#### What you will do:
The answer must be an exact copy of the listing below.

#### Data:
(* ===== verification/_CoqProject ===== *)
-Q . S2P
Prelude.v
BitUtils.v
Mapping.v
RingBuffers.v
Latency.v
SpscQueue.v
SpscQueueSpec.v
SpscTheorems.v
HashUtils.v
IndexFreeStack.v
LockFreeStack.v
LockFreeSpec.v
ObjectPools.v
TableInterface.v
HashMap.v
HashMapSpec.v
FixedHashMap.v
IntrusiveList.v
IntrusiveListSpec.v
ContainerTheorems.v
TimingWheel.v
TimingWheelSpec.v
TimingWheelTick.v
TimingWheelTheorems.v
FixedTimingWheel.v
TradingTypes.v
OrderBook.v
BookView.v
OrderBookRep.v
OrderBookCore.v
OrderBookSpec.v
Arena.v
BookBind.v
OrderBookTheorems.v
MatchingEngine.v
MatchSpec.v
MatchingTheorems.v
Endian.v
WireCursors.v
Protocol.v
ProtocolTotal.v
MarketData.v
MarketDataTheorems.v
Framing.v
ByteStream.v
OrderManager.v
OrderManagerSpec.v
OrderManagerResponses.v
OrderManagerTheorems.v
Startup.v
Strategy.v
StrategyTheorems.v
TcpSocket.v
TcpServer.v
TcpServerSpec.v
TcpServerTheorems.v
TcpConnection.v
OrderPath.v
StrategyPolicy.v
SpreadPolicy.v
StrategyThread.v
OrderPathSpec.v
StrategyMarket.v
StrategyRx.v
StrategyLink.v
ClientTheorems.v
ConnectionTheorems.v
WireTheorems.v
ExchangeCore.v
ExchangeSpec.v
ExchangeCorrect.v
ExchangeTheorems.v
ExchangeIpc.v
Logging.v
MdThread.v
ExchangeGateway.v
GatewaySpec.v
EngineSpec.v
ExchangePath.v
ExchangePathTheorems.v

#### Your response:
(* ===== verification/_CoqProject ===== *)
-Q . S2P
Prelude.v
BitUtils.v
Mapping.v
RingBuffers.v
Latency.v
SpscQueue.v
SpscQueueSpec.v
SpscTheorems.v
HashUtils.v
IndexFreeStack.v
LockFreeStack.v
LockFreeSpec.v
ObjectPools.v
TableInterface.v
HashMap.v
HashMapSpec.v
FixedHashMap.v
IntrusiveList.v
IntrusiveListSpec.v
ContainerTheorems.v
TimingWheel.v
TimingWheelSpec.v
TimingWheelTick.v
TimingWheelTheorems.v
FixedTimingWheel.v
TradingTypes.v
OrderBook.v
BookView.v
OrderBookRep.v
OrderBookCore.v
OrderBookSpec.v
Arena.v
BookBind.v
OrderBookTheorems.v
MatchingEngine.v
MatchSpec.v
MatchingTheorems.v
Endian.v
WireCursors.v
Protocol.v
ProtocolTotal.v
MarketData.v
MarketDataTheorems.v
Framing.v
ByteStream.v
OrderManager.v
OrderManagerSpec.v
OrderManagerResponses.v
OrderManagerTheorems.v
Startup.v
Strategy.v
StrategyTheorems.v
TcpSocket.v
TcpServer.v
TcpServerSpec.v
TcpServerTheorems.v
TcpConnection.v
OrderPath.v
StrategyPolicy.v
SpreadPolicy.v
StrategyThread.v
OrderPathSpec.v
StrategyMarket.v
StrategyRx.v
StrategyLink.v
ClientTheorems.v
ConnectionTheorems.v
WireTheorems.v
ExchangeCore.v
ExchangeSpec.v
ExchangeCorrect.v
ExchangeTheorems.v
ExchangeIpc.v
Logging.v
MdThread.v
ExchangeGateway.v
GatewaySpec.v
EngineSpec.v
ExchangePath.v
ExchangePathTheorems.v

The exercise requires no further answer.